Assigned task >> In the entries below, find the string "exists" and return each line holding it.

╭─ Raw data

(* ===== verification/AgentDelivery.v ===== *)
(** What a returned run has delivered, what the store then holds, and the
    bounds of the convergence record.  The proofs use a small program logic for
    runs: [hoare P m Q E] bounds the normal exits of [m] by [Q] and its
    exceptions by [E]. *)

From S2P Require Import Prelude PyData TripSchema AmapModels PlanReports PlanRoutes PlanContent OrderedDict.
From S2P Require Import ToolModels Circuit AgentState Convergence AgentDecision AgentAnalysis AgentPhases.
From S2P Require Import CheckpointPolicy Acceptance ExecutionPolicy AgentActions AgentLoop AgentDemo AgentFrames.
From S2P Require Import AgentLoopTheorems.
From Stdlib Require Import ZArith QArith Lia String.
From stdpp Require Import base tactics option list strings gmap.

Open Scope string_scope.
Open Scope Z_scope.

(** ** Program logic *)

Definition hoare (P : AgentWorld → Prop) {A} (m : Run A) (Q : A → AgentWorld → Prop)
    (E : AgentWorld → Prop) : Prop :=
  ∀ w, P w → match m w with (Ok a, w') => Q a w' | (Err _, w') => E w' end.

(** Assertions about the state alone. *)
Definition at_state (P : AgentState → Prop) (w : AgentWorld) : Prop := P (aw_state w).
Definition anyhow (w : AgentWorld) : Prop := True.

Lemma hoare_bind P {A B} (m : Run A) (k : A → Run B) Q R E :
  hoare P m Q E → (∀ a, hoare (Q a) (k a) R E) → hoare P (m ≫= k) R E.
Proof.
  intros Hm Hk w Hw. unfold mbind, run_bind. specialize (Hm w Hw).
  destruct (m w) as [[a|e] w1]; [|done]. by apply Hk.
Qed.
Lemma hoare_ret (P : AgentWorld → Prop) {A} (a : A) (Q : A → AgentWorld → Prop) E :
  (∀ w, P w → Q a w) → hoare P (mret a) Q E.
Proof. intros HP w Hw. by apply HP. Qed.
Lemma hoare_raise (P : AgentWorld → Prop) {A} e (Q : A → AgentWorld → Prop) (E : AgentWorld → Prop) :
  (∀ w, P w → E w) → hoare P (raise e) Q E.
Proof. intros HP w Hw. by apply HP. Qed.
Lemma hoare_reads P {A} (f : AgentState → A) Q E :
  (∀ w, P w → Q (f (aw_state w)) w) → hoare P (reads f) Q E.
Proof. intros HP w Hw. by apply HP. Qed.
Lemma hoare_update P f Q E :
  (∀ s, P s → Q (f s)) → hoare (at_state P) (update f) (fun _ => at_state Q) E.
Proof. intros HP w Hw. by apply HP. Qed.
Lemma hoare_pre P P' {A} (m : Run A) Q E : (∀ w, P w → P' w) → hoare P' m Q E → hoare P m Q E.
Proof. intros HP Hm w Hw. by apply Hm, HP. Qed.
Lemma hoare_post P {A} (m : Run A) (Q Q' : A → AgentWorld → Prop) E :
  (∀ a w, Q a w → Q' a w) → hoare P m Q E → hoare P m Q' E.
Proof. intros HQ Hm w Hw. specialize (Hm w Hw). destruct (m w) as [[a|e] w']; auto. Qed.
Lemma hoare_err P {A} (m : Run A) Q (E E' : AgentWorld → Prop) :
  (∀ w, E w → E' w) → hoare P m Q E → hoare P m Q E'.
Proof. intros HE Hm w Hw. specialize (Hm w Hw). destruct (m w) as [[a|e] w']; auto. Qed.
Lemma hoare_if P (b : bool) {A} (m1 m2 : Run A) Q E :
  (b = true → hoare P m1 Q E) → (b = false → hoare P m2 Q E) → hoare P (if b then m1 else m2) Q E.
Proof. destruct b; auto. Qed.
Lemma hoare_finally P {A} (m : Run A) f Q R (E : AgentWorld → Prop) :
  hoare P m Q E → (∀ a, hoare (Q a) f (fun _ => R a) E) → hoare E f (fun _ => E) E →
  hoare P (try_finally m f) R E.
Proof.
  intros Hm Hf He w Hw. specialize (Hm w Hw). unfold try_finally.
  destruct (m w) as [[a|e] w1]; [specialize (Hf a w1 Hm)|specialize (He w1 Hm)];
    destruct (f w1) as [[[]|e'] w2]; done.
Qed.

(** A run that respects [R] keeps what [R] carries over. *)
Lemma hoare_frame (R : relation AgentState) (P Q : AgentState → Prop) {A} (m : Run A) :
  run_respects R m → (∀ s s', R s s' → P s → Q s') →
  hoare (at_state P) m (fun _ => at_state Q) (at_state Q).
Proof.
  intros Hm HR w Hw. specialize (Hm w). unfold at_state in *.
  destruct (m w) as [[a|e] w']; by eapply HR.
Qed.
(** The same, when exceptions do not matter. *)
Lemma hoare_frame_ok (R : relation AgentState) (P Q : AgentState → Prop) {A} (m : Run A) :
  run_respects R m → (∀ s s', R s s' → P s → Q s') →
  hoare (at_state P) m (fun _ => at_state Q) anyhow.
Proof.
  intros Hm HR w Hw. specialize (Hm w). unfold at_state in *.
  destruct (m w) as [[a|e] w']; [|done]. by eapply HR.
Qed.
Lemma hoare_finally_ok P {A} (m : Run A) f Q R :
  hoare P m Q anyhow → (∀ a, hoare (Q a) f (fun _ => R a) anyhow) →
  hoare P (try_finally m f) R anyhow.
Proof. intros Hm Hf. eapply hoare_finally; [exact Hm|exact Hf|]. intros w _. by destruct (f w) as [[]]. Qed.

(** ** What delivery depends on *)

(** Same request, budget, facts, evaluations and optimisations. *)
Definition judged (s s' : AgentState) : Prop :=
  st_request s' = st_request s ∧ st_budget s' = st_budget s ∧ st_facts s' = st_facts s
  ∧ st_evals s' = st_evals s ∧ st_opts s' = st_opts s.

(** [judged], and as finished as before. *)
Definition settled_same (s s' : AgentState) : Prop :=
  judged s s' ∧ lc_finished (st_life s') = lc_finished (st_life s)
  ∧ lc_status (st_life s') = lc_status (st_life s).

#[export] Instance settled_same_preorder : PreOrder settled_same.
Proof.
  split; [done|]. unfold settled_same, judged. intros x y z (H1 & H2) (H3 & H4). naive_solver congruence.
Qed.

Ltac settled_leaf := split; [split_and!; reflexivity|split; reflexivity].

Section Delivery.
Context `{HashEnv} `{PydanticModels} `{PlanningServices} `{AgentEnv}.
Context (cfg : AgentSettings).
Context (fmt_g fmt_2f : Q → string).

Notation max_anchors := (as_max_restaurant_anchors cfg).

(** The plan of [s] is checked, current and acceptable. *)
Definition ready (s : AgentState) : Prop :=
  ∃ p, ReadyToDeliver max_anchors s p ∧ deliverable s = true.

Lemma judged_ready s s' : judged s s' → ready s → ready s'.
Proof.
  destruct s, s'. intros (Eq1 & Eq2 & Eq3 & Eq4 & Eq5). cbn in *. subst.
  intros (p & [R1 R2 R3 R4 R5 R6 R7 R8] & Hd). exists p. split; [by constructor|exact Hd].
Qed.

(** The completion mode and warnings are not part of the judgement. *)
Lemma completion_ready g h s :
  ready s → ready (on_evals (fun e => e <| ev_completion_mode := g |> <| ev_completion_warnings := h |>) s).
Proof.
  destruct s as [? ? ? ? ? ? ? [] ? ? ?]. intros (p & [R1 R2 R3 R4 R5 R6 R7 R8] & Hd).
  exists p. split; [by constructor|exact Hd].
Qed.

Definition unfinished (s : AgentState) : Prop := lc_finished (st_life s) = false.
Definition delivered (s : AgentState) : Prop :=
  lc_finished (st_life s) = true ∧ lc_status (st_life s) = completed ∧ ready s.
(** The invariant of a run. *)
Definition delivery_ok (s : AgentState) : Prop := unfinished s ∨ delivered s.

Lemma settled_ok s s' : settled_same s s' → delivery_ok s → delivery_ok s'.
Proof.
  intros (Hj & Hf & Hst) [Hu|(Hd & Hc & Hr)].
  - left. unfold unfinished in *. congruence.
  - right. split; [congruence|]. split; [congruence|]. by eapply judged_ready.
Qed.

Definition same_finished (s s' : AgentState) : Prop :=
  lc_finished (st_life s') = lc_finished (st_life s).
#[export] Instance same_finished_preorder : PreOrder same_finished.
Proof. split; [done|]. unfold same_finished. intros ??? ??. congruence. Qed.

Lemma quiet_same_finished {A} (m : Run A) : run_respects quiet m → run_respects same_finished m.
Proof. intros Hm w. by destruct (Hm w) as (_ & _ & ?). Qed.

Lemma execute_action_same_finished a m advance :
  a ≠ FINISH → run_respects same_finished (execute_action cfg fmt_g fmt_2f a m advance).
Proof.
  intros Ha. apply execute_action_respects; [apply _| | | |by intros s|done].
  - by intros s s' (_ & _ & ?).
  - by intros s s' (_ & ? & _).
  - by intros s s' (_ & ? & _).
Qed.

Lemma finish_delivers n s : ready s → delivered (finish n s).
Proof.
  intros Hr. unfold finish. split; [reflexivity|]. split; [reflexivity|].
  eapply judged_ready; [|eapply completion_ready, Hr]. split_and!; reflexivity.
Qed.

(** [FINISH] on a plan that is ready delivers it. *)
Lemma execute_finish m advance :
  hoare (at_state ready) (execute_action cfg fmt_g fmt_2f FINISH m advance)
    (fun _ => at_state delivered) anyhow.
Proof.
  unfold execute_action. apply (hoare_bind _ _ _ (fun _ => at_state ready)).
  { by apply hoare_reads. }
  intros step. apply (hoare_bind _ _ _ (fun _ => at_state ready)).
  { destruct advance.
    - apply hoare_update. intros s. apply judged_ready. split_and!; reflexivity.
    - destruct (step <? 1); [by apply hoare_raise|by apply hoare_ret]. }
  intros []. apply (hoare_bind _ _ _ (fun _ => at_state ready)).
  { intros w Hw. cbn. eapply judged_ready; [|exact Hw]. split_and!; reflexivity. }
  intros attempt. apply hoare_update. intros s. apply finish_delivers.
Qed.

(** ** The parts of a turn *)

Lemma hoare_hook P : hoare (at_state P) hook (fun _ => at_state P) anyhow.
Proof. intros w Hw. unfold hook, tick, mbind, run_bind. by destruct (en_hook (aw_tick w)) as [[]|]. Qed.

Lemma hoare_checkpoint (P : AgentState → Prop) :
  (∀ now s, P s → P (touch now s)) → hoare (at_state P) (checkpoint cfg) (fun _ => at_state P) anyhow.
Proof.
  intros HP. unfold checkpoint. apply (hoare_bind _ _ _ (fun _ => at_state P)); [apply hoare_hook|].
  intros []. apply (hoare_bind _ _ _ (fun _ => at_state P)); [by intros w|]. intros now.
  apply (hoare_bind _ _ _ (fun _ => at_state P)); [apply hoare_update; intros s; apply HP|]. intros [].
  destruct (as_has_store cfg); cbn [negb]; [|by apply hoare_ret].
  apply (hoare_bind _ _ _ (fun _ => at_state P)); [by intros w|]. intros n.
  apply (hoare_bind _ _ _ (fun _ => at_state P)); [by apply hoare_reads|]. intros s.
  destruct (checkpoint_save _ _).1; [|by intros w].
  intros w _. unfold mbind, run_bind, update, tick, raise. done.
Qed.

Lemma hoare_conv_stopped P {A} why (Q : A → AgentWorld → Prop) :
  hoare P (raise_convergence_stopped cfg why) Q anyhow.
Proof.
  intros w _. unfold raise_convergence_stopped, mbind, run_bind, update.
  by destruct (checkpoint cfg _) as [[[]|] ?].
Qed.

(** A check that passes changes nothing. *)
Lemma hoare_prepare P a :
  hoare (at_state P) (prepare_convergence_action cfg a) (fun _ => at_state P) anyhow.
Proof.
  unfold prepare_convergence_action. apply (hoare_bind _ _ _ (fun _ => at_state P)); [by apply hoare_reads|].
  intros s. apply hoare_if; intros _; [|by apply hoare_ret].
  apply hoare_conv_stopped.
Qed.

Lemma settled_note a fp key before after i s : settled_same s (note_result a fp key before after i s).
Proof. settled_leaf. Qed.
Lemma settled_mark root i n k a s : settled_same s (mark_compressed root i n k a s).
Proof. unfold mark_compressed. destruct (drop n _); settled_leaf. Qed.

Lemma hoare_record a fp key before i :
  hoare (at_state delivery_ok) (record_convergence_result cfg a fp key before i)
    (fun _ => at_state delivery_ok) anyhow.
Proof.
  unfold record_convergence_result.
  apply (hoare_bind _ _ _ (fun _ => at_state delivery_ok)); [by apply hoare_reads|]. intros after.
  apply (hoare_bind _ _ _ (fun _ => at_state delivery_ok)).
  { apply hoare_update. intros s. apply settled_ok, settled_note. }
  intros []. apply hoare_if; intros _; [by apply hoare_ret|].
  apply (hoare_bind _ _ _ (fun _ => at_state delivery_ok)); [by apply hoare_reads|]. intros streak.
  apply (hoare_bind _ _ _ (fun _ => at_state delivery_ok)); [by apply hoare_reads|]. intros limit.
  apply hoare_if; intros _; [|by apply hoare_ret].
  apply hoare_conv_stopped.
Qed.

╰─

Written solution >>
  intros (p & [R1 R2 R3 R4 R5 R6 R7 R8] & Hd). exists p. split; [by constructor|exact Hd].
  exists p. split; [by constructor|exact Hd].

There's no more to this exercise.